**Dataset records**

(** The size the histories are set to, and the outcome. *)
Definition apply_block (confrim : Z) (skip : Z) (next_block : block) (d : database) : option Z * result database :=
  match checkpoint_skip next_block skip with
  | Throw e => (None, Throw e)
  | Ok skip =>
      match begin_block skip next_block d with
      | Throw e => (None, Throw e)
      | Ok ((w, maint), d) =>
          (Some (undo_max_size (chain_of d)),
           match end_block next_block confrim w maint d with Ok (_, d) => Ok d | Throw e => Throw e end)
      end
  end.

Definition before_last_checkpoint (d : database) : bool :=
  match last _checkpoints with Some (n, _) => head_block_num d <=? n | None => false end.

(** ** What a block does to the head, the summaries and the transaction index *)

Definition core (d : database) :=
  (transaction_index d, block_summaries d, head_block_num d, head_block_id d, head_block_time d).

(** The evaluators and the other updates leave these alone. *)
Class KeepsCore : Prop := {
  keeps_evaluators eval trx op : Some eval ∈ _operation_evaluators → same core (eval trx op);
  keeps_maintenance b : same core (perform_chain_maintenance hooks b);
  keeps_proposals : same core (clear_expired_proposals hooks);
  keeps_orders : same core (clear_expired_orders hooks);
  keeps_feeds : same core (update_expired_feeds hooks);
  keeps_bitlender : same core (update_bitlender_expired_feeds hooks);
  keeps_rates : same core (update_core_exchange_rates hooks);
  keeps_hour : same core (check_hour_task hooks);
  keeps_exchange : same core (check_exchange_orders hooks);
  keeps_debug : same core (apply_debug_updates hooks)
}.
Context {HKeeps : KeepsCore}.

Definition chain_core (c : chain_state) := (head_block_number (dgp c), Schedule.head_block_id (dgp c), now c).

Lemma on_chain_same {A} (m : M chain_state A) : same chain_core m → same core (on_chain m).
Proof.
  intros Hm d a d' Hrun. unfold on_chain in Hrun. destruct (m (chain_of d)) as [[x c]|] eqn:Hc; [|done].
  injection Hrun as _ <-. specialize (Hm _ _ _ Hc). unfold core, head_block_num, head_block_id, head_block_time in *.
  unfold chain_core in Hm. cbn. by injection Hm as -> -> ->.
Qed.

Lemma update_signing_witness_core w (b : block) : same chain_core (update_signing_witness w b).
Proof.
  intros c u c' Hrun. unfold update_signing_witness in Hrun. inv_ok.
  match goal with Hl : on_ledger _ _ = Ok _ |- _ => unfold on_ledger in Hl; cbn [ledger_of set_dgp] in Hl;
    destruct (deposit_witness_pay _ _ _) as [[v l]|] eqn:Hd; [|done]; injection Hl as _ <- end.
  apply deposit_witness_pay_time in Hd. unfold chain_core, now. cbn. by rewrite Hd.
Qed.

Lemma update_irreversible_core : same chain_core update_last_irreversible_block.
Proof.
  intros c u c' Hrun. unfold update_last_irreversible_block in Hrun. inv_ok. case_match; by inv_ok.
Qed.

Lemma apply_operations_core trx ops rs : same core (apply_operations trx ops rs).
Proof.
  revert rs. induction ops as [|op ops IH]; intros rs; cbn [apply_operations]; [apply same_ret|].
  apply same_bind; [|intros r; apply IH]. unfold apply_operation.
  apply same_bind; [apply same_assert|intros _]. apply same_bind; [apply same_assert|intros _].
  destruct (_operation_evaluators !! _) as [[eval|]|] eqn:He; try apply same_throw.
  apply keeps_evaluators. by eapply list_elem_of_lookup_2.
Qed.

(** A transaction that is applied was new, and is in the index afterwards. *)
Lemma apply_transaction_core skip trx d r d' :
  _apply_transaction skip trx d = Ok (r, d') →
  (skips skip skip_transaction_dupe_check = false → trx_id trx ∉ (transaction_index d).*1) ∧
  check_tapos skip trx d = Ok () ∧
  core d' = (if skips skip skip_transaction_dupe_check then transaction_index d
             else insert_by_expiration (trx_id trx, trx) (transaction_index d),
             block_summaries d, head_block_num d, head_block_id d, head_block_time d).
Proof.
  intros Hrun. unfold _apply_transaction in Hrun.
  apply M_bind_Ok in Hrun as (u1 & d1 & [_ ->]%lift_Ok & Hrun).
  apply M_bind_Ok in Hrun as (d2 & d3 & [= <- <-] & Hrun).
  apply M_bind_Ok in Hrun as (u3 & d4 & [Hdup ->]%assert_st_Ok & Hrun).
  apply M_bind_Ok in Hrun as (u4 & d5 & [_ ->]%lift_Ok & Hrun).
  apply M_bind_Ok in Hrun as (u5 & d6 & [Htapos ->]%lift_Ok & Hrun).
  apply M_bind_Ok in Hrun as (u6 & d7 & Hput & Hrun).
  apply M_bind_Ok in Hrun as (results & d8 & Hops & Hrun). apply apply_operations_core in Hops.
  apply M_bind_Ok in Hrun as (d9 & d10 & [= <- <-] & Hrun).
  apply M_bind_Ok in Hrun as (u10 & d11 & [_ ->]%assert_st_Ok & Hrun). injection Hrun as _ <-.
  split; [|split; [by destruct u5|]].
  - intros Hs. rewrite Hs in Hdup. cbn in Hdup. unfold known_trx in Hdup. by case_bool_decide.
  - rewrite Hops. destruct (skips _ _); by injection Hput as _ <-.
Qed.

(** *** The index of transactions *)

Lemma insert_by_expiration_elem x y l : y ∈ insert_by_expiration x l ↔ y = x ∨ y ∈ l.
Proof.
  induction l as [|z l IH]; cbn; [set_solver|]. case_match; rewrite !elem_of_cons; [done|]. rewrite IH. tauto.
Qed.

Definition insert_all (txs : list signed_transaction) (l : list (Z * signed_transaction)) :=
  foldl (λ l t, insert_by_expiration (trx_id t, t) l) l txs.

Lemma insert_all_elem txs l y : y ∈ insert_all txs l ↔ (∃ t, t ∈ txs ∧ y = (trx_id t, t)) ∨ y ∈ l.
Proof.
  unfold insert_all. revert l. induction txs as [|t txs IH]; intros l; cbn; [set_solver|].
  rewrite IH, insert_by_expiration_elem. setoid_rewrite elem_of_cons. naive_solver.
Qed.

Lemma clear_expired_elem {A} (expires : A → Z) t l x :
  x ∈ l → x ∈ clear_expired_transactions expires t l ∨ expires x < t.
Proof.
  induction l as [|y l IH]; cbn; [set_solver|]. intros Hx. destruct (Z.ltb_spec (expires y) t) as [Hlt|Hge].
  - apply elem_of_cons in Hx as [->|Hx]; auto.
  - by left.
Qed.

(** *** A block *)

(** The transactions of a block apply one after the other. *)
Lemma apply_transactions_core skip txs d u d' :
  mapM_ (λ trx, _apply_transaction skip trx ;; mret ()) txs d = Ok (u, d') →
  core d' = (if skips skip skip_transaction_dupe_check then transaction_index d else insert_all txs (transaction_index d),
             block_summaries d, head_block_num d, head_block_id d, head_block_time d) ∧
  (∀ t, t ∈ txs → ∃ d1, core d1 = (transaction_index d1, block_summaries d, head_block_num d, head_block_id d, head_block_time d) ∧
     check_tapos skip t d1 = Ok ()) ∧
  (skips skip skip_transaction_dupe_check = false →
     NoDup (trx_id <$> txs) ∧ ∀ t, t ∈ txs → trx_id t ∉ (transaction_index d).*1).
Proof.
  revert d. induction txs as [|t txs IH]; intros d Hrun; cbn [mapM_] in Hrun.
  { injection Hrun as _ <-. split; [by destruct (skips _ _)|]. split; [set_solver|].
    intros _. split; [constructor|set_solver]. }
  apply M_bind_Ok in Hrun as (u1 & d1 & Ht & Hrun).
  apply M_bind_Ok in Ht as ((p & rs) & d2 & Ht & [= _ <-]).
  apply apply_transaction_core in Ht as (Hnew & Htapos & Hcore).
  destruct (IH d2 Hrun) as (Hcore' & Htapos' & Hdup').
  unfold core in Hcore. injection Hcore as Hi Hs Hn Hid Ht. rewrite Hs, Hn, Hid, Ht in *. rewrite Hi in Hcore', Hdup'.
  split; [|split].
  - rewrite Hcore'. by destruct (skips _ _).
  - intros x [->|Hx]%elem_of_cons; [by exists d|by apply Htapos'].
  - intros Hsk. rewrite Hsk in *. destruct (Hdup' eq_refl) as [Hnd Hfresh].
    assert (∀ x, x ∈ txs → trx_id x ≠ trx_id t ∧ trx_id x ∉ (transaction_index d).*1) as Hx.
    { intros x Hx. specialize (Hfresh x Hx). split; intros Heq; apply Hfresh; apply list_elem_of_fmap.
      - exists (trx_id t, t). split; [done|]. apply insert_by_expiration_elem. by left.
      - apply list_elem_of_fmap in Heq as (y & Hy & Hin). exists y. split; [done|].
        apply insert_by_expiration_elem. by right. }
    split.
    + cbn. constructor; [|done]. intros (x & Heq & Hin)%list_elem_of_fmap. by destruct (Hx x Hin).
    + intros x [->|Hin]%elem_of_cons; [by apply Hnew|by apply Hx].
Qed.

Lemma charge_missed_core n i p : same chain_core (charge_missed n i p).
Proof.
  revert i. induction n as [|n IH]; intros i; cbn [charge_missed]; [apply same_ret|].
  apply same_get. intros c u c' Hrun. inv_ok.
  match goal with Hc : charge_missed _ _ _ _ = Ok _ |- _ => apply IH in Hc; rewrite Hc end.
  case_match; by inv_ok.
Qed.

Lemma update_global_core id (b : block) c u c' :
  update_global_dynamic_data id b c = Ok (u, c') → chain_core c' = (block_num b, id, timestamp b).
Proof. intros Hrun. unfold update_global_dynamic_data in Hrun. by inv_ok. Qed.

Lemma begin_block_core skip (b : block) d w m d' :
  begin_block skip b d = Ok ((w, m), d') →
  validate_block_header skip b d = Ok w ∧
  (skips skip skip_merkle_check || bool_decide (calculate_merkle_root merkle_digest hash_pair checksum zero b
     = Some (transaction_merkle_root b))) = true ∧
  (∃ d1, mapM_ (λ trx, _apply_transaction skip trx ;; mret ()) (transactions b) d = Ok ((), d1) ∧
     transaction_index d' = transaction_index d1 ∧ block_summaries d' = block_summaries d1) ∧
  chain_core (chain_of d') = (block_num b, block_id b, timestamp b).
Proof.
  intros Hrun. unfold begin_block in Hrun.
  apply M_bind_Ok in Hrun as (d0 & d1 & [= <- <-] & Hrun).
  apply M_bind_Ok in Hrun as (u1 & d2 & [Hm ->]%assert_st_Ok & Hrun).
  apply M_bind_Ok in Hrun as (w' & d3 & [Hw ->]%lift_Ok & Hrun). cbv zeta in Hrun.
  apply M_bind_Ok in Hrun as ([] & d4 & Htx & Hrun).
  apply M_bind_Ok in Hrun as (u4 & d5 & Hup & Hrun). injection Hrun as <- <- <-.
  split; [done|]. split; [done|]. unfold on_chain in Hup.
  match type of Hup with match ?m with _ => _ end = _ => destruct m as [[u c]|] eqn:Hc; [|done] end. injection Hup as _ <-. split; [by exists d4|].
  apply M_bind_Ok in Hc as (u5 & c1 & _ & Hc). by apply update_global_core in Hc.
Qed.

Lemma chain_of_core d d' : core d' = core d → chain_core (chain_of d') = chain_core (chain_of d).
Proof. intros Hc. unfold core, head_block_num, head_block_id, head_block_time in Hc. unfold chain_core. by injection Hc as _ _ -> -> ->. Qed.

Lemma core_eq d i s n h t : core d = (i, s, n, h, t) →
  transaction_index d = i ∧ block_summaries d = s ∧ head_block_num d = n ∧ head_block_time d = t.
Proof. unfold core. by intros [= -> -> -> _ ->]. Qed.

Lemma core_inv d d' : core d' = core d →
  transaction_index d' = transaction_index d ∧ block_summaries d' = block_summaries d ∧
  head_block_time d' = head_block_time d.
Proof. unfold core. by intros [= -> -> _ _ ->]. Qed.

Lemma set_chain_core c d : chain_core c = chain_core (chain_of d) → core (set_chain c d) = core d.
Proof. intros Hc. unfold core, head_block_num, head_block_id, head_block_time. unfold chain_core in Hc. cbn. by injection Hc as -> -> ->. Qed.

Lemma update_witness_schedule_core c : chain_core (update_witness_schedule c) = chain_core c.
Proof. unfold update_witness_schedule. by case_match. Qed.

(** The end of a block records its summary and drops expired transactions. *)
Lemma end_block_core (b : block) cf w m d u d' :
  end_block b cf w m d = Ok (u, d') →
  chain_core (chain_of d') = chain_core (chain_of d) ∧
  block_summaries d' = <[Z.land (block_num b) 65535 := mk_summary (version b) (block_id b) (timestamp b)
      (Z.of_nat (length (transactions b))) cf (witness b)]> (block_summaries d) ∧
  transaction_index d' = clear_expired_transactions (λ p, expiration p.2) (head_block_time d) (transaction_index d).
Proof.
  intros Hrun. unfold end_block in Hrun.
  apply M_bind_Ok in Hrun as (u1 & d1 & H1 & Hrun). apply (on_chain_same _ (update_signing_witness_core w b)) in H1.
  apply M_bind_Ok in Hrun as (u2 & d2 & H2 & Hrun). apply (on_chain_same _ update_irreversible_core) in H2.
  apply M_bind_Ok in Hrun as (u3 & d3 & H3 & Hrun).
  assert (core d3 = core d) as Hd3.
  { rewrite <- H1, <- H2. destruct m; [by apply keeps_maintenance in H3|by injection H3 as _ <-]. }
  apply M_bind_Ok in Hrun as (u4 & d4 & Hsum & Hrun).
  apply M_bind_Ok in Hrun as (u5 & d5 & Hclr & Hrun).
  apply M_bind_Ok in Hrun as (u6 & d6 & H6%keeps_proposals & Hrun).
  apply M_bind_Ok in Hrun as (u7 & d7 & H7%keeps_orders & Hrun).
  apply M_bind_Ok in Hrun as (u8 & d8 & H8%keeps_feeds & Hrun).
  apply M_bind_Ok in Hrun as (u9 & d9 & H9%keeps_bitlender & Hrun).
  apply M_bind_Ok in Hrun as (u10 & d10 & H10%keeps_rates & Hrun).
  apply M_bind_Ok in Hrun as (u11 & d11 & H11%keeps_hour & Hrun).
  apply M_bind_Ok in Hrun as (u12 & d12 & H12 & Hrun).
  apply M_bind_Ok in Hrun as (u13 & d13 & H13%keeps_exchange & Hrun).
  apply M_bind_Ok in Hrun as (u14 & d14 & H14 & Hrun).
  apply M_bind_Ok in Hrun as (u15 & d15 & H15 & Hrun). apply keeps_debug in Hrun.
  assert (core d' = core d5) as Hd'.
  { apply modify_st_Ok in H12 as ->, H14 as ->, H15 as ->.
    rewrite Hrun, set_chain_core by (rewrite update_witness_schedule_core; reflexivity).
    rewrite set_chain_core by reflexivity.
    by rewrite H13, <- H6, <- H7, <- H8, <- H9, <- H10, <- H11. }
  apply M_bind_Ok in Hsum as (x & y & [= <- <-] & Hsum). cbv zeta in Hsum.
  unfold clear_expired in Hclr. apply modify_st_Ok in Hclr as ->.
  destruct (block_summaries d3 !! _); [|done]. apply put_st_Ok in Hsum as ->.
  pose proof (chain_of_core _ _ Hd3) as Hc3. pose proof (chain_of_core _ _ Hd') as Hc'.
  destruct (core_inv _ _ Hd3) as (Hi & Hs & Ht). destruct (core_inv _ _ Hd') as (Hi' & Hs' & _).
  rewrite Hs', Hi'. split; [exact (eq_trans Hc' Hc3)|]. rewrite <- Hs, <- Hi, <- Ht. split; reflexivity.
Qed.

(** ** Applied blocks *)

Lemma block_num_positive (b : block) : 0 < block_num b.
Proof.
  unfold block_num. pose proof (num_from_id_range (previous b)). rewrite to_uint_id; unfold uint in *; lia.
Qed.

**The task**
Go through the entries above, and wherever a line holds the word "goal", copy that line.

**Finished task**
  match goal with Hl : on_ledger _ _ = Ok _ |- _ => unfold on_ledger in Hl; cbn [ledger_of set_dgp] in Hl;
  match goal with Hc : charge_missed _ _ _ _ = Ok _ |- _ => apply IH in Hc; rewrite Hc end.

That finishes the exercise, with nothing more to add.